Medley soldiers on with merger amid shareholder backlash

MCC has faced scrutiny from shareholders over plans to merge with MDLY, despite an independent committee finding it to be the best option for the portfolio's performance.

The path has gotten muddier in the proposed merger of Medley Management (MDLY) and Medley Capital Corporation (MCC) into Sierra Income Corporation, with MCC shareholders pushing back in advance of a 8 February vote.

The latest opposition to the proposed merger came on 15 January from investment fund BLR Partners and Josh Schechter, who released a statement that urged shareholders to vote against the merger.

In the note, Schechter and BLR argue that the merger is designed to help insiders of the business and not shareholders. The letter’s signers argue this could not have been the best option for MCC or its shareholders.

The independent board of directors “approved a transaction that we believe facially is not in the best interests of shareholders, that transfers significant value to hopelessly conflicted insiders”, the correspondence read.

BLR, which declined further comment, became the fourth MCC shareholder to do so. The latest release echoed those by Roumell Asset Management, Moab Capital Partners and FrontFour Capital Group, all of which in December announced their intentions to vote against the merger. These four shareholders collectively hold over 11 percent of MCC’s common stock.

FrontFour Capital, an event-driven hedge fund, also filed a lawsuit against MCC in the Court of Chancery of the State of Delaware regarding the merger.

In court filings, MCC alleges FrontFour purchased a majority of its shares since the announcement of the merger, and that FrontFour is engaging in “grouping” tactics with other shareholders.

The hedge fund also filed a presentation with the Securities and Exchange Commission to further highlight their opposition to the merger, repeating its assertion that the transaction does not maximise returns for MCC shareholders.

FrontFour Capital could not be reached for comment.

These accusations arise despite MCC’s year-long probe into the best option for the business development company, which has had a declining net asset value per share for the past 18 quarters. The asset manager hired multiple independent counsels to investigate potential options, which concluded that the merger would be the best option for shareholders across the three vehicles.

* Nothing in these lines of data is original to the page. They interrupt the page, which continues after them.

(* ===== verification/_CoqProject ===== *)
-Q . S2P
Prelude.v
Frame.v
Threads.v
Rely.v
GoHeap.v
GoStrings.v
GoFloat.v
Rounding.v
Utils.v
OciModel.v
Pricing.v
DefaultPrice.v
PriceList.v
Cache.v
UnavailableOfferings.v
Api.v
DeepCopy.v
DeepCopyExamples.v
Options.v
Sched.v
Paging.v
InstanceType.v
Metrics.v
Selector.v
Subnet.v
SecurityGroup.v
Bootstrap.v
KubeModel.v
ImageFamily.v
Instance.v
CloudProvider.v
Capacity.v
ClaimLabels.v
OciConfig.v
Operator.v
Reconcile.v
Garbage.v
Workers.v
Collector.v
Tagging.v
NodeClassHash.v
NodeClassStatus.v
Registration.v
Launches.v
System.v
Goroutines.v
Concurrent.v
Mock.v
FakeNetwork.v
FakeCompute.v
Fixtures.v
FakeEnvironment.v
FakeSpec.v
Toy.v
InstanceTypeExamples.v
NetworkExamples.v
CloudExamples.v
ControllerExamples.v
RegistrationExamples.v
StartExamples.v
SystemExamples.v
ConcurrentExamples.v
FakeExamples.v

“This transaction is expected to provide accretion to net interest income and dividend paying capacity for shareholders, as well as the potential for growth in NII and dividends over time,” Brook Taube, Medley’s chief executive, said in a statement to Private Debt Investor.

“In addition, the transaction is expected to provide increased scale and diversification, as well as greater expected liquidity,” he continued. “The MCC independent special committee and board have unanimously recommended the transaction and encourage all shareholders to vote in favor of the proposed merger.”

MCC also filed a presentation with the SEC that highlighted the vehicles’ shift in strategy in 2015 and showed what a combined Sierra portfolio could look like.

This proposed entity would be the second largest internally-managed BDC with a portfolio comprised of 75 percent first-lien loans, 4 percent second-lien, 10 percent equity and 11 percent structured products, according to SEC documents.

The combined company would have 5.32 percent at fair value of its loans on non-accrual status, down from MCC’s current 7.34 percent. The entity would have a net asset value per share of $7.06. These predictions are based on results from the end of the third quarter.

The merger has passed across all three entities’ boards of directors and awaits the shareholder vote and approval from the SEC.

MCC is overseen by Medley Management, a New York-based asset management firm that has $4.8 billion in assets under management.